**How to complete this task**
Reproduce precisely the lines of the listing below, starting with the line that contains "MemorySet_ok (kmm k)" and stopping after the line that contains "eapply wp_call; [apply"; include nothing else.

**Task data**
+ + +

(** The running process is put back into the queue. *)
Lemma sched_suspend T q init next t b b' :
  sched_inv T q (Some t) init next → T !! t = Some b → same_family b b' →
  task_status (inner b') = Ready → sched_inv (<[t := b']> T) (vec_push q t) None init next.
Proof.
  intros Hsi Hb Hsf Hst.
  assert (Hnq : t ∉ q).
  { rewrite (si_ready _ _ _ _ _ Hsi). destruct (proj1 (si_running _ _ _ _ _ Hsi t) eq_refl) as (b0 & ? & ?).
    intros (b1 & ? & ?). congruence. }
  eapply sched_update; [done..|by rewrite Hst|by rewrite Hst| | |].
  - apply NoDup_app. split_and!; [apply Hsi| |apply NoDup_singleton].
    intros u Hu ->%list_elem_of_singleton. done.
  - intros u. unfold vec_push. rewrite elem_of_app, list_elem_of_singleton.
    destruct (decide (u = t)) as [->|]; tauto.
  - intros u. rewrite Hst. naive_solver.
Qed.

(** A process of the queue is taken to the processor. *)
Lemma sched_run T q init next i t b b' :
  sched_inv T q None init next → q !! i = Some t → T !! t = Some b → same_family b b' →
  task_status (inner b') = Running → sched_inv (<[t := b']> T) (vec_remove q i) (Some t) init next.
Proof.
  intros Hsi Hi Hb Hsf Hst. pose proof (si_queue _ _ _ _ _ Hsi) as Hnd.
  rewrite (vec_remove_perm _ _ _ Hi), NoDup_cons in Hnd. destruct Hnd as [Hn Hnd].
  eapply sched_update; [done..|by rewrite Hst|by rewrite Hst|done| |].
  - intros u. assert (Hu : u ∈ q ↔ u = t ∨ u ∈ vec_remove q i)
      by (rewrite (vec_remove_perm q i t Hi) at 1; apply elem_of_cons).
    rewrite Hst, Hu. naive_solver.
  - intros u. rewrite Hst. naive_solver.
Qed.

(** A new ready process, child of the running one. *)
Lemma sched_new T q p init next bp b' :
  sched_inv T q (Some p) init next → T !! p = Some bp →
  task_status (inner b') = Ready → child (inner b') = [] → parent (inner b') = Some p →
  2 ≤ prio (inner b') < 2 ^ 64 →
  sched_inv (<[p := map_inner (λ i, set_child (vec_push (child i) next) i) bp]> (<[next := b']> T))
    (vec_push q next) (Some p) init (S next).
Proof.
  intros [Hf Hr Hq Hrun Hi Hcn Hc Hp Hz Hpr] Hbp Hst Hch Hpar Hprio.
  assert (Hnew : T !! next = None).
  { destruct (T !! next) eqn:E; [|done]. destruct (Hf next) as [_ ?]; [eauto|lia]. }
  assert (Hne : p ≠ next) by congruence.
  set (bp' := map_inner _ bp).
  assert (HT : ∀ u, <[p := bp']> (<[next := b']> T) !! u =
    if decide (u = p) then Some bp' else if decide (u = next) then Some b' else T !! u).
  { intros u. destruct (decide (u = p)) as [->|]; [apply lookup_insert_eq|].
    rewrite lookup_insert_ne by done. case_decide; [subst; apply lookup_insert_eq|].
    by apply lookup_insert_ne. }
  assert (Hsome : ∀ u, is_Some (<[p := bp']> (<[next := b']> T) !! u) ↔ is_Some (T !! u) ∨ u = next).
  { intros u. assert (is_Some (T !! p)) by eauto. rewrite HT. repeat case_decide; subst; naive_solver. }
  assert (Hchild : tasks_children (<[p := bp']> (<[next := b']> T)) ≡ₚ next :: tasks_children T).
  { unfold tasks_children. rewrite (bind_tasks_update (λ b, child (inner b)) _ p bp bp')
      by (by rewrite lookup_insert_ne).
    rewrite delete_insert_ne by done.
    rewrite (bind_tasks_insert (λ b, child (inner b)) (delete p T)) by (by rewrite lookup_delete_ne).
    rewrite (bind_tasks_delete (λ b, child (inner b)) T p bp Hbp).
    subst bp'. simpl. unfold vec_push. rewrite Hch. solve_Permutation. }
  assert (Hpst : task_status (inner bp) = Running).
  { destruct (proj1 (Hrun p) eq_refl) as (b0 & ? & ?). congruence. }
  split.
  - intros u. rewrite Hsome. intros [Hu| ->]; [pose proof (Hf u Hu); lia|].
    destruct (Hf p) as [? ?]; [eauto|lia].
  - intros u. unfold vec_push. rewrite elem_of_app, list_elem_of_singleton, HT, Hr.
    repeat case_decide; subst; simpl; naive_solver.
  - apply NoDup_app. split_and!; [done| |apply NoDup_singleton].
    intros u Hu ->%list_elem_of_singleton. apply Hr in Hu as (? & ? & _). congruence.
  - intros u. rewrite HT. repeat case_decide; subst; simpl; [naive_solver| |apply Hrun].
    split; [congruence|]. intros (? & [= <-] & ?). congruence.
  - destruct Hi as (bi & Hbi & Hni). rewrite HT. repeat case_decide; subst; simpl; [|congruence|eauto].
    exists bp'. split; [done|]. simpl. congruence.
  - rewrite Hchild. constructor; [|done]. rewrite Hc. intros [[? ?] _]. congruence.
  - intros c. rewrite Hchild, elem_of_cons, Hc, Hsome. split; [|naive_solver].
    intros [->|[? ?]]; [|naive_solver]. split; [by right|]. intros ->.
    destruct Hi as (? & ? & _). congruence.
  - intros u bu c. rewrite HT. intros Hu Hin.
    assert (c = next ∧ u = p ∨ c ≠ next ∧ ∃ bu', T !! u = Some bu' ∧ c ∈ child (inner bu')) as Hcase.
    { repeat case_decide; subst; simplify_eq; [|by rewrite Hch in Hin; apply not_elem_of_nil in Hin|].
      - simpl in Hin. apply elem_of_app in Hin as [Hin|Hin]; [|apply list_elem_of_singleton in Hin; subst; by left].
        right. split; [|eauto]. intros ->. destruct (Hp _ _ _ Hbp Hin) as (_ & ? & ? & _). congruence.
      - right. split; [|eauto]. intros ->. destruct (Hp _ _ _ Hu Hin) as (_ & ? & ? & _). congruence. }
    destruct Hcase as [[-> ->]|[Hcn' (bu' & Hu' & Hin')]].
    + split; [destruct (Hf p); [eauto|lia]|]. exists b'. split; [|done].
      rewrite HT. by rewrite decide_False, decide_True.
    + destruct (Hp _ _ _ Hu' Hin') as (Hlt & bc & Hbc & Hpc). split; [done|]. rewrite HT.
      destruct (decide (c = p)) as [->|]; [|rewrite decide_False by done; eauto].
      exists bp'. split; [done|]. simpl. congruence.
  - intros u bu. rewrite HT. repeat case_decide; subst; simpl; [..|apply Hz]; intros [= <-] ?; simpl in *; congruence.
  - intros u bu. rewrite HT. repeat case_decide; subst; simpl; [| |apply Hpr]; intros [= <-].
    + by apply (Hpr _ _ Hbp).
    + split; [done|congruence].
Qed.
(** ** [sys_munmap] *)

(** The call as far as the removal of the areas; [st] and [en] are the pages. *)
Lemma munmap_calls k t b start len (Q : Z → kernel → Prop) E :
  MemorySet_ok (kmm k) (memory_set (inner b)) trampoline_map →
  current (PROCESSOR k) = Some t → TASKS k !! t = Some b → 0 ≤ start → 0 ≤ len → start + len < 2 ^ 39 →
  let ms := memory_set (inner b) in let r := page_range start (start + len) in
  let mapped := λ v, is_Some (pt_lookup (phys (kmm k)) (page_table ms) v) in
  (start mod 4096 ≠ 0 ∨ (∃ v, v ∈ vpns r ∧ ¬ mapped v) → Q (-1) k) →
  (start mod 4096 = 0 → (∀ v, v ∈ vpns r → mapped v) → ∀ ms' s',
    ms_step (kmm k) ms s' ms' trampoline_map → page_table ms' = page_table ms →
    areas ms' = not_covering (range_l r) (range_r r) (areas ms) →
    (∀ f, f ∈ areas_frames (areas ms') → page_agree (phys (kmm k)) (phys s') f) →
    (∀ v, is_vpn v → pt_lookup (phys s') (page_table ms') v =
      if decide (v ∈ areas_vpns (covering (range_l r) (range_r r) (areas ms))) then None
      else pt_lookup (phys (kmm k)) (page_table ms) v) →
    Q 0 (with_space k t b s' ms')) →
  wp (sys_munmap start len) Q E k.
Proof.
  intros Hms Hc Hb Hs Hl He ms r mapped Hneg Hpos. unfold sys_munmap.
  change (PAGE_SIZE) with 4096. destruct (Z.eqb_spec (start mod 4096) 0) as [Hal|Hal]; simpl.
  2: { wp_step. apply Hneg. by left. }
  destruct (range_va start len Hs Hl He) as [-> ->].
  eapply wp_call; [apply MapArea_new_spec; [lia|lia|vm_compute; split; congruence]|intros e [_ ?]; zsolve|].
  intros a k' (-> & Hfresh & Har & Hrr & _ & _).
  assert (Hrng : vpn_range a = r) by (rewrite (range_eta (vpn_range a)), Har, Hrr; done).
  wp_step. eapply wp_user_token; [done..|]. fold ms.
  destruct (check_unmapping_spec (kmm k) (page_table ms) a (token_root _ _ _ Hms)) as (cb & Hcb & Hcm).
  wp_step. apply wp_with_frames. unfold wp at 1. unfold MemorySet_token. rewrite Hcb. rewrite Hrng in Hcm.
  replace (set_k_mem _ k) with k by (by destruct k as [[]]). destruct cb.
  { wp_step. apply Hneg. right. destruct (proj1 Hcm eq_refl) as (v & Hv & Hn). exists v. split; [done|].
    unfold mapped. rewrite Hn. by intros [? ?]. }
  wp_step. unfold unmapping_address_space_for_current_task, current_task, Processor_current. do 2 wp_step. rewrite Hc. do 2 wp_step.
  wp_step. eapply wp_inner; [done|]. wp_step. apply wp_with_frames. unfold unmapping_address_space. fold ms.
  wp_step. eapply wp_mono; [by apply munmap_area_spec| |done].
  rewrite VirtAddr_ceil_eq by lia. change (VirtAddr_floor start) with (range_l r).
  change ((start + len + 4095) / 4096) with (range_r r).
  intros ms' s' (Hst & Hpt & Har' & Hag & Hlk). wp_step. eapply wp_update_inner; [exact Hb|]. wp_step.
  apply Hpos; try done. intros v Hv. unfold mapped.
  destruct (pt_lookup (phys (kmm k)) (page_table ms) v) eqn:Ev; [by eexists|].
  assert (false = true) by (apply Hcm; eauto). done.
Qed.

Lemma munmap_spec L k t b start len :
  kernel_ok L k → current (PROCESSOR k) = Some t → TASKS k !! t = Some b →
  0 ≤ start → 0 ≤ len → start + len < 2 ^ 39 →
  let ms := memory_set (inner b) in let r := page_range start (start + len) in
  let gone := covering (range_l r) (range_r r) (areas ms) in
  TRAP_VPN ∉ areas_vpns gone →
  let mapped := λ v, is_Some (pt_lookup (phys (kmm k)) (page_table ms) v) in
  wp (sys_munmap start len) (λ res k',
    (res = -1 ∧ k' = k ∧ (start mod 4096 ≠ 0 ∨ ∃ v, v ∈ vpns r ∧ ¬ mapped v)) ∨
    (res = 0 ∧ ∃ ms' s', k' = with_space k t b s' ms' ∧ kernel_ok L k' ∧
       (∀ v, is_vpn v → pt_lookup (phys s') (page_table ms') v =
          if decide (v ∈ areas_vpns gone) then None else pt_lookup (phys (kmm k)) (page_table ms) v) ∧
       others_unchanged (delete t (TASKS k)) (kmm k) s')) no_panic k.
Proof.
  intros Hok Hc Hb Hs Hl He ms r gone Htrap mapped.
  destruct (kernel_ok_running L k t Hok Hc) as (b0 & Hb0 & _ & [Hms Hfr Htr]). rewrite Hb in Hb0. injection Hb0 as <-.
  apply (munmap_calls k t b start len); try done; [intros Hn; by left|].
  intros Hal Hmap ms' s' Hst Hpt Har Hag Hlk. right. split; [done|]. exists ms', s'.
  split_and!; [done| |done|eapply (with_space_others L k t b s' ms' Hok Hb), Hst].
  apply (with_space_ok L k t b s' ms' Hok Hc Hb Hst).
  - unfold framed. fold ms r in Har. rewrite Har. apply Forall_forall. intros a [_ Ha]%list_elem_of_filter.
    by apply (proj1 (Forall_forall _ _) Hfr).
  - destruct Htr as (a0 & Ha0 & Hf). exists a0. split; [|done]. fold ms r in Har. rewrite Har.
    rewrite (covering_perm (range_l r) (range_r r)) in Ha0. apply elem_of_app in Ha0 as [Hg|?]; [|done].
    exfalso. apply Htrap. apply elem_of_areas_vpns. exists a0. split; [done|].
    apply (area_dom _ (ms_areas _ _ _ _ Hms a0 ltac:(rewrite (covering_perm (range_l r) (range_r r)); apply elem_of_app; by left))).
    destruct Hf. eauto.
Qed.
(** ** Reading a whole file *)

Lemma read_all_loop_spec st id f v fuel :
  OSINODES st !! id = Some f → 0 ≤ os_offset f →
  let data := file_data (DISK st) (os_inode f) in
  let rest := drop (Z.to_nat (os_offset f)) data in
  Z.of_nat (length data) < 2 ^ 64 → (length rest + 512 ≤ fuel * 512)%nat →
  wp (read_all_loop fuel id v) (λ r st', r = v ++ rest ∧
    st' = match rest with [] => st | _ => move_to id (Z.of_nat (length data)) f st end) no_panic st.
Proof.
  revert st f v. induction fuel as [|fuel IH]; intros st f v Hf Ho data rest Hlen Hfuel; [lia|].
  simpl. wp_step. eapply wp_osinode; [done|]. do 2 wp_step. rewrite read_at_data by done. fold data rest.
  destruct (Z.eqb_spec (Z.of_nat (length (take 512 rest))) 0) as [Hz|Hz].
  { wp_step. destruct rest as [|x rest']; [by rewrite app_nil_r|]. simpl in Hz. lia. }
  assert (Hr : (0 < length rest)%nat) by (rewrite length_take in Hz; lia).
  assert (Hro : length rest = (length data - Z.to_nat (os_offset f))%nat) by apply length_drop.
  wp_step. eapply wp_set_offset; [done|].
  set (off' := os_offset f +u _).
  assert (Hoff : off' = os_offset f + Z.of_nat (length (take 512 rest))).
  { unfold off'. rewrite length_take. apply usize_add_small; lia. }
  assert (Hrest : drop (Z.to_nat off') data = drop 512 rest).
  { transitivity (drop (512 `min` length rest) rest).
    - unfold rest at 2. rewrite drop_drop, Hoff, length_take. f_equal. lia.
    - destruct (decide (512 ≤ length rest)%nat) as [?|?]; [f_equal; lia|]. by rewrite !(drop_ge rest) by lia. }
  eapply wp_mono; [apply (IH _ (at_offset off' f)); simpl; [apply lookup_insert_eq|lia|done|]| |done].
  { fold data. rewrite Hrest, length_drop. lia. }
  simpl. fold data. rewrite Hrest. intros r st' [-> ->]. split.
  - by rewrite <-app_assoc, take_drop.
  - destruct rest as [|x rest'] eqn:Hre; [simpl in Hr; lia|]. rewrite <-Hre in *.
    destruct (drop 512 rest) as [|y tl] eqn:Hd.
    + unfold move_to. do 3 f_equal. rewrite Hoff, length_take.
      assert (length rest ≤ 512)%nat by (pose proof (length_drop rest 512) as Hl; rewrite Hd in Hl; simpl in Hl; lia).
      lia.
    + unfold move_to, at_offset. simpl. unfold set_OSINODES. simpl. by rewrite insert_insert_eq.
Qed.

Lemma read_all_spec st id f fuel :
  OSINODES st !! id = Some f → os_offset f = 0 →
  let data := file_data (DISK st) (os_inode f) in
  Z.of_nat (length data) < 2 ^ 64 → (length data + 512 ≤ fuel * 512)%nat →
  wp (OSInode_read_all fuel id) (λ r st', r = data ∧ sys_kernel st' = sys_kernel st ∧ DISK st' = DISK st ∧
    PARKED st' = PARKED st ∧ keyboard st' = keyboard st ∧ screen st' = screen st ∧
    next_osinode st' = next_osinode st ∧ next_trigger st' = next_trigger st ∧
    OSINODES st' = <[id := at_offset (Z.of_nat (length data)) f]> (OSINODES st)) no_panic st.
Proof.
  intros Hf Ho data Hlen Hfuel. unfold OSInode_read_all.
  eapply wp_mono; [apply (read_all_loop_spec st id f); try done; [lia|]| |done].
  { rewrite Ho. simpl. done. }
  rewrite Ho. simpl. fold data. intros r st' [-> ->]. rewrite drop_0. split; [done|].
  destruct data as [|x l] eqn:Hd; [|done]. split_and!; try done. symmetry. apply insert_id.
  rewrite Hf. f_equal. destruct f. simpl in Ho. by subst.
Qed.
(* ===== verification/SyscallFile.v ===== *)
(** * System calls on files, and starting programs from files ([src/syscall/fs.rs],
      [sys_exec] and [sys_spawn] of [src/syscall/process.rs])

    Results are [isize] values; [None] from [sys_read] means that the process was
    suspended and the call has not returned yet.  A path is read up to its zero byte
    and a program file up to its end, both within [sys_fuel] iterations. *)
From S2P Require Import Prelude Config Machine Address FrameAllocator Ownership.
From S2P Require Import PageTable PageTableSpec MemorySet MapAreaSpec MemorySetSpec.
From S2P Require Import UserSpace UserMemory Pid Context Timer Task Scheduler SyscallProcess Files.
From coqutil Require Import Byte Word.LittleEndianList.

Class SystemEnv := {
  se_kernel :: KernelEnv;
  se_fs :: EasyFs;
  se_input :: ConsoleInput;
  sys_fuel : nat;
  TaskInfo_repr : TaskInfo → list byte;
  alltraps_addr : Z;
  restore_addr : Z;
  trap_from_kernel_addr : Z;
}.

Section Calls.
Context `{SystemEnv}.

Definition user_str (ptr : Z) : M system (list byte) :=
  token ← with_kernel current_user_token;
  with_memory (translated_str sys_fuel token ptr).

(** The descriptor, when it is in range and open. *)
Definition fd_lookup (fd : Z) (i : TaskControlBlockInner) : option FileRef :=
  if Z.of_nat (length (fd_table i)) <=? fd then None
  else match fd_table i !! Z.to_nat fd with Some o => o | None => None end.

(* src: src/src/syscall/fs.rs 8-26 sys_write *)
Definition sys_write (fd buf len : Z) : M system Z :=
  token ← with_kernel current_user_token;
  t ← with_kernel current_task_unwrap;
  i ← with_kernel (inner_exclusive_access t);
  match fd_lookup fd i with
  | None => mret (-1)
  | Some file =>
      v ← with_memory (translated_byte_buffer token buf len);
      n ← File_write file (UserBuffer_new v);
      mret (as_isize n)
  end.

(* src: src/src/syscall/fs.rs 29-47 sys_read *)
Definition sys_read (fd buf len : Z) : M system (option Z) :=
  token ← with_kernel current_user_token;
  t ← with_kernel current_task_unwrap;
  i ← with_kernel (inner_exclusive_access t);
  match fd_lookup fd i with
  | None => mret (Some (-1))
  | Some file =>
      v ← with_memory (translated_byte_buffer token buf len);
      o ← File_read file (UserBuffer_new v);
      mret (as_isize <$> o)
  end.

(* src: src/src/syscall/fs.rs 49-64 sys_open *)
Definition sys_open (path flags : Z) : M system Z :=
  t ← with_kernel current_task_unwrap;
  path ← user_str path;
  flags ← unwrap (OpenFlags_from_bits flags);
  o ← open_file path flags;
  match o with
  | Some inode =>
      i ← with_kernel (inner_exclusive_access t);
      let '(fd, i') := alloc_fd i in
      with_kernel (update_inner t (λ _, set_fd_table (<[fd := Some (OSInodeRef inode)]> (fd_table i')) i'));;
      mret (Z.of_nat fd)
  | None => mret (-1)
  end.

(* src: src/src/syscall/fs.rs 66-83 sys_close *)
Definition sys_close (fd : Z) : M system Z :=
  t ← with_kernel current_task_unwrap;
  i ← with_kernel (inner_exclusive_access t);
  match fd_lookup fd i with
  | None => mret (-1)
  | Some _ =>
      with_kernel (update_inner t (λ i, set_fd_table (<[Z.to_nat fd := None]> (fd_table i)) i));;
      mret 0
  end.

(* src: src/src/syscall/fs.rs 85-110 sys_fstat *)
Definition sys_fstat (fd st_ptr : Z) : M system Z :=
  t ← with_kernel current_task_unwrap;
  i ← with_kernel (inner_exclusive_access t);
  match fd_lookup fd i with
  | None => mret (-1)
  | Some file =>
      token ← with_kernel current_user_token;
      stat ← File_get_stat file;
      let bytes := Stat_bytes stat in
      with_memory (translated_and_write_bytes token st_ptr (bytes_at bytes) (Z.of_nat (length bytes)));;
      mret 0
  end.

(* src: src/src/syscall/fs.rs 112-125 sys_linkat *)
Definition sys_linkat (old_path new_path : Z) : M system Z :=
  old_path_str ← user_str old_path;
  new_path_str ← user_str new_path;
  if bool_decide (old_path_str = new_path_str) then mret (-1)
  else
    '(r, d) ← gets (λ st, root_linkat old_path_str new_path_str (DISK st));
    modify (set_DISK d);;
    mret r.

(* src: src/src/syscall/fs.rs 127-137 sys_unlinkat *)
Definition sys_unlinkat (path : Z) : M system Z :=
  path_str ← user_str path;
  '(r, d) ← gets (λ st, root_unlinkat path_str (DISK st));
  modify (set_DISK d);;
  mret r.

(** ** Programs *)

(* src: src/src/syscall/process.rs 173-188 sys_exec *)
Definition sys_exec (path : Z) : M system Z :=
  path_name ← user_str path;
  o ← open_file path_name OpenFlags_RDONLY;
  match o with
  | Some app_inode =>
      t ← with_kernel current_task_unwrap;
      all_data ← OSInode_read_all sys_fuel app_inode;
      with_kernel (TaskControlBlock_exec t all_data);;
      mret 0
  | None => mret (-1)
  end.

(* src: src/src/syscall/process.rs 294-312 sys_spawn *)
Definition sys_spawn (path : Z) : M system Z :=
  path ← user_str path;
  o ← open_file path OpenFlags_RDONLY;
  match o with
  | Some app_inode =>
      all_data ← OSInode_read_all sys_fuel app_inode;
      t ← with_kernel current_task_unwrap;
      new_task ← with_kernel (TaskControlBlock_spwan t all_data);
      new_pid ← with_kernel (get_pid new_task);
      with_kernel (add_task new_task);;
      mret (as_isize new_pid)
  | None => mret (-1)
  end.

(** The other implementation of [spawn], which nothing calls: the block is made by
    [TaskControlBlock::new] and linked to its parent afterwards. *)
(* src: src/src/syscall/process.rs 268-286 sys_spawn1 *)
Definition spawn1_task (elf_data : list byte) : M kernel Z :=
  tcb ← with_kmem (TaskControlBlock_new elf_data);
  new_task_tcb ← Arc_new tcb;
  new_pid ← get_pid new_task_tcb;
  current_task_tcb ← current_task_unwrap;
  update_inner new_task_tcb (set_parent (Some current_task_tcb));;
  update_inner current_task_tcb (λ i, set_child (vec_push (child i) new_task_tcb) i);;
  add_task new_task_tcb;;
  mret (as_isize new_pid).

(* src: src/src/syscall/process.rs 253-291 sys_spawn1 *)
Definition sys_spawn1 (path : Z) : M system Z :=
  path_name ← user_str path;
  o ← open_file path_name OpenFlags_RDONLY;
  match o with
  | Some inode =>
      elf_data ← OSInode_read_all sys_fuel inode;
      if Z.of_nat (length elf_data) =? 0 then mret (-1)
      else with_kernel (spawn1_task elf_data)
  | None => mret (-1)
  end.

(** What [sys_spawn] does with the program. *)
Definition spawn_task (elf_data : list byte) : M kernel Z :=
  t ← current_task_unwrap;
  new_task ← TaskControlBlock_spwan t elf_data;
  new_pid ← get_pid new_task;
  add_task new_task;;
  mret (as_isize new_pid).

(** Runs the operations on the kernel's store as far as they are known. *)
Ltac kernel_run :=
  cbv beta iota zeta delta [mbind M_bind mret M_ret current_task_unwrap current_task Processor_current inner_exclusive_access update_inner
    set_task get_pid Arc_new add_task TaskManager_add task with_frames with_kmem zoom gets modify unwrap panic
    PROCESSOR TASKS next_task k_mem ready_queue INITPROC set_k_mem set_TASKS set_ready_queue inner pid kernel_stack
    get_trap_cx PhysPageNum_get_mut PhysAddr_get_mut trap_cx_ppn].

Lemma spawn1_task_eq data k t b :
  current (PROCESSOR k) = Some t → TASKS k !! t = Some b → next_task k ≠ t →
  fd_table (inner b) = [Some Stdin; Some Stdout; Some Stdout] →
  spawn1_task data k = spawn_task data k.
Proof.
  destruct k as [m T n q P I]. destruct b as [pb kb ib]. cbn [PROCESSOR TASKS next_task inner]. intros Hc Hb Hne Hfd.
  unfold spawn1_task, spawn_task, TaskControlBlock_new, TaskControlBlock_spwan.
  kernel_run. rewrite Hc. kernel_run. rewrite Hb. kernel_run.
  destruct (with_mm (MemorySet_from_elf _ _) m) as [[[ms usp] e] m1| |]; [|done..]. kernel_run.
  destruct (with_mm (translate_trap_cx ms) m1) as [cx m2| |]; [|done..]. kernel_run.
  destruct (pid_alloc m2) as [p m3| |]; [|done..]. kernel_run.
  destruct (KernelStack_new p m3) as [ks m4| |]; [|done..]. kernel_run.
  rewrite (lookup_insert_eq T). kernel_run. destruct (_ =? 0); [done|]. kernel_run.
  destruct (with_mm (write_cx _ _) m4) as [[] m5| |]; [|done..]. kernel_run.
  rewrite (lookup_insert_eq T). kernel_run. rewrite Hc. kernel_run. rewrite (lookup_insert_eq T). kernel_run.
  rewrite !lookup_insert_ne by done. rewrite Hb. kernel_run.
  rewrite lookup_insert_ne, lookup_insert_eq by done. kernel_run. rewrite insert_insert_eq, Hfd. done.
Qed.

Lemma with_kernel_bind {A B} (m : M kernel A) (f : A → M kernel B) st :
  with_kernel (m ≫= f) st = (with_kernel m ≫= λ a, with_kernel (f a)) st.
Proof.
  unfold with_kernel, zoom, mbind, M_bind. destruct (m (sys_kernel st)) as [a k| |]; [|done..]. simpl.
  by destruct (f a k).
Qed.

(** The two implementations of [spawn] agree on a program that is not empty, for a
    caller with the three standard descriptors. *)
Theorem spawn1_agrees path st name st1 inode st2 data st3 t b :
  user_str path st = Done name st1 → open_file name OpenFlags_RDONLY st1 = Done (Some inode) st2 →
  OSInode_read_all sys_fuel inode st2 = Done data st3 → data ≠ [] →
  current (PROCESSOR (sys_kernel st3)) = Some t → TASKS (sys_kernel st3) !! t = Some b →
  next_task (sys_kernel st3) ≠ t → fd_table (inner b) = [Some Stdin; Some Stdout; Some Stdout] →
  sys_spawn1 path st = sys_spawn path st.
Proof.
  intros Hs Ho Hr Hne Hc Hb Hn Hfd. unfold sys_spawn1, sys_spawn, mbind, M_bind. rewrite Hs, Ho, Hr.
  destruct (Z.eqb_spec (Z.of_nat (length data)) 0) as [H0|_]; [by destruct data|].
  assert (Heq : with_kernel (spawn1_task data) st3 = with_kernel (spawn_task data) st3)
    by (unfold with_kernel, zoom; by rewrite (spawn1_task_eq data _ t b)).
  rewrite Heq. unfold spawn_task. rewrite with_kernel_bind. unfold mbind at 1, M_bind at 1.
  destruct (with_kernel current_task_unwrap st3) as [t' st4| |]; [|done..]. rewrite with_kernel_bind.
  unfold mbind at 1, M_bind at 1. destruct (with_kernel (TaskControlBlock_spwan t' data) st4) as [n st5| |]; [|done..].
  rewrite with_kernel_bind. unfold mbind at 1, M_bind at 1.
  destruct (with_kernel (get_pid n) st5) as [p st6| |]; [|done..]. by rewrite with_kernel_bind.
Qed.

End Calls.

+ + +

**Answer to this problem**
  MemorySet_ok (kmm k) (memory_set (inner b)) trampoline_map →
  current (PROCESSOR k) = Some t → TASKS k !! t = Some b → 0 ≤ start → 0 ≤ len → start + len < 2 ^ 39 →
  let ms := memory_set (inner b) in let r := page_range start (start + len) in
  let mapped := λ v, is_Some (pt_lookup (phys (kmm k)) (page_table ms) v) in
  (start mod 4096 ≠ 0 ∨ (∃ v, v ∈ vpns r ∧ ¬ mapped v) → Q (-1) k) →
  (start mod 4096 = 0 → (∀ v, v ∈ vpns r → mapped v) → ∀ ms' s',
    ms_step (kmm k) ms s' ms' trampoline_map → page_table ms' = page_table ms →
    areas ms' = not_covering (range_l r) (range_r r) (areas ms) →
    (∀ f, f ∈ areas_frames (areas ms') → page_agree (phys (kmm k)) (phys s') f) →
    (∀ v, is_vpn v → pt_lookup (phys s') (page_table ms') v =
      if decide (v ∈ areas_vpns (covering (range_l r) (range_r r) (areas ms))) then None
      else pt_lookup (phys (kmm k)) (page_table ms) v) →
    Q 0 (with_space k t b s' ms')) →
  wp (sys_munmap start len) Q E k.
Proof.
  intros Hms Hc Hb Hs Hl He ms r mapped Hneg Hpos. unfold sys_munmap.
  change (PAGE_SIZE) with 4096. destruct (Z.eqb_spec (start mod 4096) 0) as [Hal|Hal]; simpl.
  2: { wp_step. apply Hneg. by left. }
  destruct (range_va start len Hs Hl He) as [-> ->].
  eapply wp_call; [apply MapArea_new_spec; [lia|lia|vm_compute; split; congruence]|intros e [_ ?]; zsolve|].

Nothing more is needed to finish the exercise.